23 April 2007   |   Armenian Issues   |   Subject  The Armenian Genocide

The serious academic world is well beyond ‘researching’ the Armenian Genocide. Many international associations and individual experts specialising in the history let alone psychology of genocide have established time and again the unarguable veracity of this event. However, the modern-day Turkish establishment and its cohorts continue relentlessly to deny this genocide with rehearsed and glib arguments that are truly farcical were they not also shameful. Simply put, Armenians were almost wiped off the Ottoman map during the period 1915 till 1923 in a dual policy that blended a Turkish Ottoman desire for dominion over a pan-Turkic region with vengefulness for its bitter defeat in WWI. One need only read Donald Bloxham’s thoughtful The Great Game of Genocide: Imperialism, Nationalism and the Destruction of Ottoman Armenians or Taner Akçam’s trenchant A Shameful Act: The Armenian Genocide and the Question of Turkish Responsibility that uses Ottoman Turkish state documents and contemporary Turkish statements to corroborate that the genocide against Armenians was a gripping historical reality. The city of Trabzon for example, where Hrant Dink’s killer purportedly originated from, is simply one example amongst countless others of “killing members of a group” or “deliberately inflicting on the group conditions of life calculated to bring about its physical destruction in whole or in part” (according to Art II [a] & [c] of the Genocide Convention 1948) where Turkish authorities in 1915 herded thousands of Armenians on boats, set them off into the Black Sea and later drowned them with sheer impunity.

Given this sobering reality, I believe that Turkish contemporary refusal to admit the guilt of its predecessor regime of the crime of genocide is due in part to a psychological phenomenon of individual and collective defensiveness against the perception of being accused by its enemies (Armenians) and by its non-friends (supporters of the Armenian efforts for recognition).
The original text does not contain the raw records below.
Lemma evals_catch {A B} (p : prog A) (k : outcome A → prog B) m o1 m1 o m' :
  evals p m o1 m1 → evals (k o1) m1 o m' → evals (catch p k) m o m'.
Proof.
  intros Hp Hk o2 m2. rewrite sends_catch. rewrite -(Hk o2 m2). split.
  - intros (o3 & m3 & [-> ->]%Hp & H). done.
  - intros H. exists o1, m1. split; [by apply Hp|done].
Qed.

Lemma evals_bind {A B} (p : prog A) (k : A → prog B) m a m1 o m' :
  evals p m (Ok a) m1 → evals (k a) m1 o m' → evals (p ≫= k) m o m'.
Proof. intros Hp Hk. by eapply evals_catch. Qed.

(** The operations that leave no choice to a thread that is alone. *)
Definition choiceless (o : op) : bool :=
  match o with ORmw _ _ weak _ _ => negb weak | OInput => false | _ => true end.

Lemma choiceless_sexec o f z f' z' m : choiceless o → sexec f z o m = sexec f' z' o m.
Proof. destruct o as [| | | | | | |? ? [] ? ?| | | | |]; done. Qed.

Lemma evals_act {A} op (k : res op → prog A) m r m1 o m' :
  choiceless op → sexec false 0 op m = Some (r, m1) → evals (k r) m1 o m' →
  evals (Act op k) m o m'.
Proof.
  intros Hc He Hk o2 m2. rewrite sends_act -(Hk o2 m2). split.
  - intros (f & z & r' & m3 & He' & H). rewrite (choiceless_sexec _ _ _ false 0) // He in He'.
    by simplify_eq.
  - intros H. by exists false, 0%Z, r, m1.
Qed.

Lemma evals_loop {A S R} (body : S → prog (S + R)) s (k : outcome R → prog A) m o m' :
  evals (unroll body s k) m o m' → evals (Loop body s k) m o m'.
Proof. intros H o2 m2. rewrite sends_loop. apply H. Qed.
(* ===== verification/Rules.v ===== *)
(** * Rules for the memory operations

    One rule per operation of [Memory].  The rules for atomics let the cell
    come out of an invariant for the duration of the operation. *)

From iris.proofmode Require Import proofmode.
From iris.base_logic.lib Require Import ghost_map ghost_var invariants.
From S2P Require Import Prelude Memory Lang Logic.

(** ** Views grow *)

Lemma load_view_le o l t m e V : V ⊆ load_view o l t m e V.
Proof. apply observe_le. Qed.
Lemma store_view_le l t e V : V ⊆ store_view l t e V.
Proof. apply observe_le. Qed.
Lemma rmw_view_le o l t m e V : V ⊆ rmw_view o l t m e V.
Proof. apply observe_le. Qed.
#[export] Hint Resolve load_view_le store_view_le rmw_view_le : rust_db.

(** An acquire operation adds the view of the message it reads. *)
Lemma load_view_acq o l t m e V :
  is_acquire o = true → mview m ⊆ cur (load_view o l t m e V).
Proof. unfold load_view, observe; simpl. intros ->. set_solver. Qed.
Lemma rmw_view_acq o l t m e V :
  is_acquire o = true → mview m ⊆ cur (rmw_view o l t m e V).
Proof. unfold rmw_view, observe; simpl. intros ->. set_solver. Qed.

(** What is read without acquiring waits for an acquire fence. *)
Lemma load_view_later o l t m e V : mview m ⊆ acq (load_view o l t m e V).
Proof. unfold load_view, observe; simpl. set_solver. Qed.
Lemma rmw_view_later o l t m e V : mview m ⊆ acq (rmw_view o l t m e V).
Proof. unfold rmw_view, observe; simpl. set_solver. Qed.

Lemma load_view_coh o l t m e V : Coh l t ∈ cur (load_view o l t m e V).
Proof. unfold load_view, observe; simpl. set_solver. Qed.
Lemma store_view_coh l t e V : Coh l t ∈ cur (store_view l t e V).
Proof. unfold store_view, observe; simpl. set_solver. Qed.
Lemma rmw_view_coh o l t m e V : Coh l (S t) ∈ cur (rmw_view o l t m e V).
Proof. unfold rmw_view, observe; simpl. set_solver. Qed.

Lemma load_view_acc o l t m e V : Acc e ∈ cur (load_view o l t m e V).
Proof. unfold load_view, observe; simpl. set_solver. Qed.
Lemma store_view_acc l t e V : Acc e ∈ cur (store_view l t e V).
Proof. unfold store_view, observe; simpl. set_solver. Qed.
Lemma rmw_view_acc o l t m e V : Acc e ∈ cur (rmw_view o l t m e V).
Proof. unfold rmw_view, observe; simpl. set_solver. Qed.
#[export] Hint Resolve load_view_acq rmw_view_acq load_view_coh store_view_coh
  rmw_view_coh load_view_acc store_view_acc rmw_view_acc : rust_db.

Section rules.
Context `{!rustGS Σ}.
Implicit Types (V : tview) (σ : state) (l : loc) (h : hist) (N A : view).

Lemma state_ok_lookup σ l c : state_ok σ -∗ l ↦ c -∗ ⌜heap σ !! l = Some c⌝.
Proof. iIntros "(Hh & _) Hl". iApply (ghost_map_lookup with "Hh Hl"). Qed.
Lemma wpp_add_assign_i32 p z n V Φ :
  (i32_MIN <= z + n <= i32_MAX)%Z →
  own_na p (VInt z) (cur V) -∗
  (∀ V', ⌜V ⊆ V'⌝ -∗ own_na p (VInt (z + n)) (cur V') -∗ Φ tt V') -∗
  wpp (add_assign_i32 p n) V Φ.
Proof.
  iIntros (Hr) "Hp HΦ". iApply wpp_bind. iApply (wpp_read_int with "Hp").
  iIntros (V1 Hle1) "Hp". rewrite decide_True //. iApply (wpp_write with "Hp").
  iIntros "!>" (V2 Hle2) "Hp". iApply ("HΦ" with "[%] Hp"). by etrans.
Qed.

Lemma wpp_vec_push p vs v V Φ :
  own_na p (VList vs) (cur V) -∗
  (∀ V', ⌜V ⊆ V'⌝ -∗ own_na p (VList (vs ++ [v])) (cur V') -∗ Φ tt V') -∗
  wpp (vec_push p v) V Φ.
Proof.
  iIntros "Hp HΦ". iApply wpp_bind. iApply (wpp_read_list with "Hp").
  iIntros (V1 Hle1) "Hp". iApply (wpp_write with "Hp").
  iIntros "!>" (V2 Hle2) "Hp". iApply ("HΦ" with "[%] Hp"). by etrans.
Qed.

Lemma wpp_clock V Φ : (∀ z, Φ (VInt z) V) -∗ wpp clock V Φ.
Proof.
  iIntros "HΦ". iApply wpp_bind. iApply wpp_input. iIntros "!>" (z).
  iApply wpp_ret. iApply "HΦ".
Qed.

(** *** Spawn and join *)

Context `{!tokenG Σ}.
Definition spawnN : namespace := nroot .@ "spawn".

Definition spawn_inv (γc γj : gname) (h : loc) (N : view)
    (Ψ : outcome unit → view → iProp Σ) : iProp Σ :=
  ∃ hi A, h ↦ CAtomic hi N A ∗
    (⌜hi = {[0 := Msg 0 ∅]}⌝ ∨
     token γc ∗ ∃ t o W, ⌜hi = <[t := Msg (exit_code o) W]> {[0 := Msg 0 ∅]}⌝ ∗
       (Ψ o W ∨ token γj)).

(** The right to join a thread whose final views satisfy [Ψ]. *)
Definition join_handle (h : loc) (W : view)
    (Ψ : outcome unit → view → iProp Σ) : iProp Σ :=
  ∃ γc γj N, ⌜N ⊆ W⌝ ∗ inv spawnN (spawn_inv γc γj h N Ψ) ∗ token γj.

Lemma join_handle_mono h W W' Ψ :
  W ⊆ W' → join_handle h W Ψ -∗ join_handle h W' Ψ.
Proof.
  iIntros (Hle) "(%γc & %γj & %N & % & $ & $)". iPureIntro. by etrans.
Qed.

Lemma wpp_spawn (c : prog unit) Ψ `{!∀ o, ViewMono (Ψ o)} V Φ :
  (∀ V', ⌜cur V ⊆ cur V'⌝ -∗ wpo c V' (λ o V2, Ψ o (cur V2))) -∗
  (∀ h V', ⌜V ⊆ V'⌝ -∗ join_handle h (cur V') Ψ -∗ Φ h V') -∗
  wpp (spawn c) V Φ.
Proof.
  iIntros "Hc HΦ". iApply wpp_bind. iApply wpp_alloc_atomic.
  iIntros "!>" (h e) "Hh". set (V1 := observe _ _ V).
  assert (cur V ⊆ cur V1) by (apply observe_le).
  iMod token_alloc as (γc) "Hγc". iMod token_alloc as (γj) "Hγj".
  iMod (inv_alloc spawnN _ (spawn_inv γc γj h {[Acc e]} Ψ) with "[Hh]") as "#Hinv".
  { iExists _, _. iFrame "Hh". by iLeft. }
  iApply wpp_bind. iApply (wpp_fork with "[Hc Hγc]").
  - iApply wpo_catch. iApply (wpo_wand with "[Hc]").
    { by iApply ("Hc" $! (tview_spawn V1)). }
    iIntros (o V2 [Hle _]) "HΨ". simpl in Hle.
    iApply (wpo_wand _ _ (no_panic (λ _ _, True%I)) with "[-]"); [|by iIntros].
    iApply wpp_store_inv; [done|].
    iInv "Hinv" as (hi A) "[>Hh Hcase]" "Hclose".
    iDestruct "Hcase" as "[>->|[>Hγ _]]"; last first.
    { by iDestruct (token_exclusive with "Hγ Hγc") as %[]. }
    iModIntro. iExists _, {[Acc e]}, A. iFrame "Hh". iSplit.
    { iPureIntro. set_solver. }
    iSplit. { iPureIntro. by apply map_non_empty_singleton. }
    iIntros "!>" (t e' Hfree Hlt) "Hh".
    iMod ("Hclose" with "[-]") as "_"; [|done].
    iNext. iExists _, _. iFrame "Hh". iRight. iFrame "Hγc".
    iExists t, o, _. iSplit; [done|]. iLeft. simpl.
    iApply (view_mono with "HΨ"). apply store_view_le.
  - iApply wpp_ret. iApply ("HΦ" with "[%]"); [apply observe_le|].
    iExists γc, γj, {[Acc e]}. iFrame "Hinv Hγj". iPureIntro. set_solver.
Qed.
As was written in an editorial I read only last week, if Turkey were to be candid about its past rather than hide behind threats, intimidation and obfuscations, it would recall that the Sultan tried to distance himself in 1916 from the actions of the CUP, the ‘state within the state’, and reassured the British Government that the perpetrators of those egregious crimes would be punished - as was the case with the four trials whose proceedings were included in the government gazette.

Today, this phase of denial intensifies once more despite the encouraging initial steps adopted by Turkey when negotiations for its possible accession to the EU started formally in 2005. Now, however, instead of moving forward, Turkey shows perceptible signs of regression as it passes laws such as Articles 301 or 312 of the Turkish Penal Code that have prosecuted Turks and non-Turks alike, those living in the country or abroad, either for “defaming Turkishness” or for “insulting Ataturk”. Those who have suffered the brunt of such laws include the likes of Orhan Pamuk, Perihan Magden, Murat Belge, Ismet Berkan, Hasan Cemal, Elif Safak, Semih Sokmen, Ibrahim Kaboglu, Baskin Oran, Halil Altindere, Murat Pabuc, Eren Keskin, Ragip Zarakolu, Ahmet Onal, Fatih Tas, Rahmi Yildirim, Erol Ozkoray, Osman Tiftikci and Sirri Ozturk, Osman Pamuko?lu, EU Commissioner Joost Lagendjik, HH Karekin II, Michael Dickinson, Ipek Calislar, Abdullah Dilipak and Mehmet Sevki Eygi, Yalç?n Ergündo?an and Ibrahim Cesmecioglu, Attila Yayla, Belma Akçura, Cuneyt Arcayurek, Tuncay Ozkan, Taner Akçam, Attila Tuygan and Mehmet Ali Var??.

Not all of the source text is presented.